If you need this large change in your hiring process, you should definitely take it on, but if you want to increase your hiring but you’re not ready for such a massive change, you might want to try a much smaller change. One smaller change is just limiting the number of interviews per candidate. Google operates under the Rule of 4, where they claim that four interviews are enough to hire someone. This is based on Google's research that four interviews can predict with 86% confidence that someone is a qualified hire. So, instead of the entire team interviewing candidates, you require the hiring manager to just select four.
Stepping back and looking at this from a systems perspective, our businesses have systems within them that allow them to operate. A few notable ones include: customer service, accounting, payroll, and, as we’ve been exploring, talent management. Each of these are made up of many processes (and people) that allow the system to produce the desired output such as delighted customers, accurate financial reports, and excellent employees. If we aren’t getting the results we desire from these systems we could consider massive changes or worse yet, we could blame the last person in the system. For example, if we weren’t getting accurate financial reports, we could “shoot the messenger” and blame the individual presenting the numbers at an operations review. In another example, if we weren’t able to retain great employees we could pin the responsibility solely on the shoulders of the line managers. In advertising, we would call this last touch attribution – the last advertisement to touch the buyer gets 100% of the credit for the sale. We intuitively know this is not correct, as it is believed in marketing that customers require seven interactions with your brand before a purchase.

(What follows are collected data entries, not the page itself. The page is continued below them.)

(* ===== verification/ObjSpaceInv.v ===== *)
(** Capability tables as maps from slots to entries, and the invariant that
    ties capabilities to the lists of mappings of kernel objects: a slot holds
    a valid capability exactly when it is in the list of the object, the
    reference count is the number of counted capabilities, and an object
    without mappings is either new or queued for deletion, once. *)

From S2P Require Import Prelude Outcome L4Types MapUtil ObjSpace.
Import Obj.

(** * Words *)

Section words.
Context `{AR : Arch}.

Lemma Caps_per_page_eq : Caps_per_page = 2 ^ Caps_per_page_ld2.
Proof. done. Qed.

Lemma obj_sizes :
  (Caps_per_page_ld2 = 7 /\ Caps_per_page = 128 /\ Slots_per_dir = 512 /\ MWORD_BITS = 64)
  \/ (Caps_per_page_ld2 = 8 /\ Caps_per_page = 256 /\ Slots_per_dir = 1024 /\ MWORD_BITS = 32).
Proof.
  unfold Caps_per_page, Slots_per_dir, Caps_per_page_ld2.
  destruct MWORD_BITS_ok as [-> | ->]; [right | left]; done.
Qed.

Definition idx_ok (i : Z) : Prop := 0 <= i < Slots_per_dir * Caps_per_page.

Lemma lsb_mod v o : 0 <= v -> 0 <= o <= MWORD_BITS -> get_lsb v o = v mod 2 ^ o.
Proof. intros Hv Ho. pose proof arch_pos. unfold get_lsb. rewrite <- Z.land_ones by lia. bits_ext. Qed.

Lemma d_idx_div i : idx_ok i -> d_idx i = i / Caps_per_page.
Proof.
  unfold idx_ok, d_idx. intros Hi. rewrite Caps_per_page_eq in *.
  destruct obj_sizes as [(E1 & E2 & E3 & _) | (E1 & E2 & E3 & _)]; rewrite E1, E3 in *;
    rewrite Z.shiftr_div_pow2 by lia; apply wrap_small; unfold in_range; Z.div_mod_to_equations; lia.
Qed.

Lemma offs_mod i : idx_ok i -> offs i = Z.to_nat (i mod Caps_per_page).
Proof.
  unfold idx_ok, offs. intros Hi. rewrite lsb_mod; [done | lia |].
  destruct obj_sizes as [(E1 & E2 & E3 & E4) | (E1 & E2 & E3 & E4)]; rewrite E1, E4; lia.
Qed.

Lemma d_idx_ok i : idx_ok i -> (Slots_per_dir <=? d_idx i) = false.
Proof.
  intros Hi. rewrite d_idx_div by done. unfold idx_ok in Hi. apply Z.leb_gt.
  destruct obj_sizes as [(E1 & E2 & E3 & E4) | (E1 & E2 & E3 & E4)]; rewrite E2, E3 in *; Z.div_mod_to_equations; lia.
Qed.

Lemma offs_lt i : idx_ok i -> (offs i < Z.to_nat Caps_per_page)%nat.
Proof.
  intros Hi. rewrite offs_mod by done.
  destruct obj_sizes as [(E1 & E2 & E3 & E4) | (E1 & E2 & E3 & E4)]; rewrite E2; Z.div_mod_to_equations; lia.
Qed.

Lemma slot_inj i j : idx_ok i -> idx_ok j -> d_idx i = d_idx j -> offs i = offs j -> i = j.
Proof.
  intros Hi Hj. rewrite !d_idx_div, !offs_mod by done. unfold idx_ok in *.
  destruct obj_sizes as [(E1 & E2 & E3 & E4) | (E1 & E2 & E3 & E4)]; rewrite E2 in *; intros;
    Z.div_mod_to_equations; lia.
Qed.
End words.

(** * Tables as maps *)

Section caps.
Context `{AR : Arch, KO : Kobject_iface} {A : Type} `{KA : !Kmem_alloc A}.
Implicit Types w : world A.

Definition cap (p : Z * Z) w : option Entry := get_cap p.1 p.2 w.
Definition slot_ok (p : Z * Z) : Prop := idx_ok p.2.

(** Tables have a full page of entries. *)
Definition tables_ok w : Prop :=
  forall sp d k tab, dir_of sp w = Some d -> d !! k = Some tab -> length tab = Z.to_nat Caps_per_page.

Lemma dir_of_upd sp' sp i f w :
  dir_of sp' (upd_cap sp i f w)
  = if decide (sp' = sp) then alter (alter f (offs i)) (d_idx i) <$> dir_of sp' w else dir_of sp' w.
Proof.
  unfold dir_of, upd_cap. cbn [spaces]. case_decide as Hs.
  - subst sp'. rewrite lookup_alter_eq. by destruct (spaces w !! sp).
  - by rewrite lookup_alter_ne.
Qed.

Lemma tables_ok_upd sp i f w : tables_ok w -> tables_ok (upd_cap sp i f w).
Proof.
  intros Ht sp' d k tab. rewrite dir_of_upd. case_decide; [|apply Ht].
  destruct (dir_of sp' w) as [d0|] eqn:Hd; [|done]. cbn. intros [= <-] Hk.
  destruct (decide (k = d_idx i)) as [->|Hk'].
  - rewrite lookup_alter_eq in Hk. destruct (d0 !! d_idx i) as [t0|] eqn:Ht0; [|done]. cbn in Hk. injection Hk as <-.
    rewrite length_alter. by eapply Ht.
  - rewrite lookup_alter_ne in Hk by congruence. by eapply Ht.
Qed.

Lemma cap_upd p q f w : slot_ok p -> slot_ok q ->
  cap q (upd_cap p.1 p.2 f w) = if decide (q = p) then f <$> cap p w else cap q w.
Proof.
  destruct p as [sp i], q as [sp' j]. unfold slot_ok, cap, get_cap. cbn [fst snd]. intros Hi Hj.
  rewrite dir_of_upd, (d_idx_ok i), (d_idx_ok j) by done.
  destruct (decide (sp' = sp)) as [->|Hne]; [|case_decide; [congruence | done]].
  destruct (dir_of sp w) as [d|]; cbn; [|by case_decide].
  destruct (decide (d_idx j = d_idx i)) as [Hd|Hd].
  - rewrite Hd, lookup_alter_eq. destruct (d !! d_idx i) as [tab|]; cbn; [|by case_decide].
    destruct (decide (offs j = offs i)) as [Ho|Ho].
    + rewrite Ho, list_lookup_alter_eq. assert (j = i) as -> by (apply slot_inj; done). by rewrite decide_True.
    + rewrite list_lookup_alter_ne by done. rewrite decide_False; [done | congruence].
  - rewrite lookup_alter_ne by done. rewrite decide_False; [done | congruence].
Qed.

(** The state of roots, reap list and memory does not matter to the tables. *)
Lemma cap_spaces p w w' : spaces w' = spaces w -> cap p w' = cap p w.
Proof. unfold cap, get_cap, dir_of. by intros ->. Qed.

Lemma tables_ok_spaces w w' : spaces w' = spaces w -> tables_ok w -> tables_ok w'.
Proof. unfold tables_ok, dir_of. by intros ->. Qed.

Lemma cap_set_root p r m w : cap p (set_root r m w) = cap p w.
Proof. by apply cap_spaces. Qed.

(** [w'] has the tables of [w] and perhaps more, which are empty. *)
Record grown w w' : Prop := {
  grown_roots : roots w' = roots w;
  grown_reap : reap w' = reap w;
  grown_tables : tables_ok w -> tables_ok w';
  grown_cap : forall q, slot_ok q -> cap q w' = cap q w \/ cap q w = None /\ cap q w' = Some (mkEntry 0 0) }.

Lemma grown_refl w : grown w w.
Proof. split; auto. Qed.

Lemma grown_trans w1 w2 w3 : grown w1 w2 -> grown w2 w3 -> grown w1 w3.
Proof.
  intros [r1 p1 t1 c1] [r2 p2 t2 c2]. split; try congruence; [auto|].
  intros q Hq. destruct (c1 q Hq) as [E|[E1 E2]], (c2 q Hq) as [F|[F1 F2]].
  - left. congruence.
  - right. split; congruence.
  - right. split; congruence.
  - congruence.
Qed.

Lemma dir_of_set_dir sp' sp d a w : dir_of sp' (set_dir sp d a w) = if decide (sp' = sp) then d else dir_of sp' w.
Proof.
  unfold dir_of, set_dir. cbn [spaces]. case_decide as Hs.
  - subst sp'. by rewrite lookup_insert_eq.
  - by rewrite lookup_insert_ne.
Qed.

Lemma alloc_dir_grown sp w : dir_of sp w = None ->
  grown w (alloc_dir sp w).2 /\ (forall q, cap q (alloc_dir sp w).2 = cap q w)
  /\ ((alloc_dir sp w).1 = true -> dir_of sp (alloc_dir sp w).2 <> None).
Proof.
  intros Hd. unfold alloc_dir. destruct (q_alloc sp (mem w)) as [ok a]. cbn [fst snd].
  set (w' := set_dir _ _ _ _).
  assert (forall q, cap q w' = cap q w) as Hcap.
  { intros [sp' j]. unfold cap, get_cap. cbn [fst snd]. unfold w'. rewrite dir_of_set_dir. case_decide; [|done]. subst sp'.
    rewrite Hd. destruct (Slots_per_dir <=? d_idx j); [done|]. destruct ok; [|done]. by rewrite lookup_empty. }
  split; [|split; [done|]].
  - split; [done | done | | auto].
    intros Ht sp' d k tab. unfold w'. rewrite dir_of_set_dir. case_decide; [|apply Ht].
    destruct ok; [|done]. intros [= <-]. by rewrite lookup_empty.
  - unfold w'. rewrite dir_of_set_dir, decide_True by done. by intros ->.
Qed.

Lemma empty_table_lookup i : idx_ok i -> empty_table !! offs i = Some (mkEntry 0 0).
Proof. intros Hi. apply lookup_replicate_2. by apply offs_lt. Qed.

Lemma new_table_grown sp i d a w : idx_ok i -> dir_of sp w = Some d -> d !! d_idx i = None ->
  grown w (set_dir sp (Some (<[d_idx i := empty_table]> d)) a w).
Proof.
  intros Hi Hd Hn. split; [done | done | |].
  - intros Ht sp' d' k tab. rewrite dir_of_set_dir. case_decide; [|apply Ht]. subst sp'. intros [= <-].
    destruct (decide (k = d_idx i)) as [->|Hk].
    + rewrite lookup_insert_eq. intros [= <-]. apply length_replicate.
    + rewrite lookup_insert_ne by done. by apply (Ht sp).
  - intros [sp' j] Hj. unfold cap, get_cap. cbn [fst snd]. rewrite dir_of_set_dir. unfold slot_ok in Hj. cbn in Hj.
    rewrite d_idx_ok by done. case_decide; [|by left]. subst sp'. rewrite Hd.
    destruct (decide (d_idx j = d_idx i)) as [E|E].
    + right. rewrite E, Hn, lookup_insert_eq. split; [done|]. by apply empty_table_lookup.
    + left. by rewrite lookup_insert_ne.
Qed.

Lemma no_cap_no_table sp i d w : tables_ok w -> idx_ok i -> cap (sp, i) w = None -> dir_of sp w = Some d -> d !! d_idx i = None.
Proof.
  unfold cap, get_cap. cbn [fst snd]. intros Ht Hi Hc Hd. rewrite d_idx_ok, Hd in Hc by done.
  destruct (d !! d_idx i) as [tab|] eqn:Htab; [|done].
  apply lookup_ge_None_1 in Hc. rewrite (Ht _ _ _ _ Hd Htab) in Hc. pose proof (offs_lt i Hi). lia.
Qed.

A better and more productive way of looking at systems that aren’t producing the results we desire is to think about all of the small processes that comprise the overall system. Each one plays a part. A small change in any of them might lead to outsized improvements just like nudges or opening search results in different tabs. Don’t start with sweeping changes or worse, blaming the last person in the system. These are fraught with problems that will likely leave your business systems in worse shape, producing worse outputs.
Great points, Fish. Your thoughts on small changes made me recall a big learning from navigation training in Flight School and afterwards. Making small heading and speed adjustments throughout the route led to much better outcomes than having to make a big course correction at the end. What this required was having a solid route planned and then frequent and consistent checks along the way. If you stopped paying attention to where you were on the route, you were much more likely to miss the impacts of a headwind on course or airspeed.
I think the same applies to our business processes. Having a system in place to consistently and frequently understand the metrics or KPIs of our products or processes is critical to making timely and relevant "small changes" that can have an outsized impact on performance.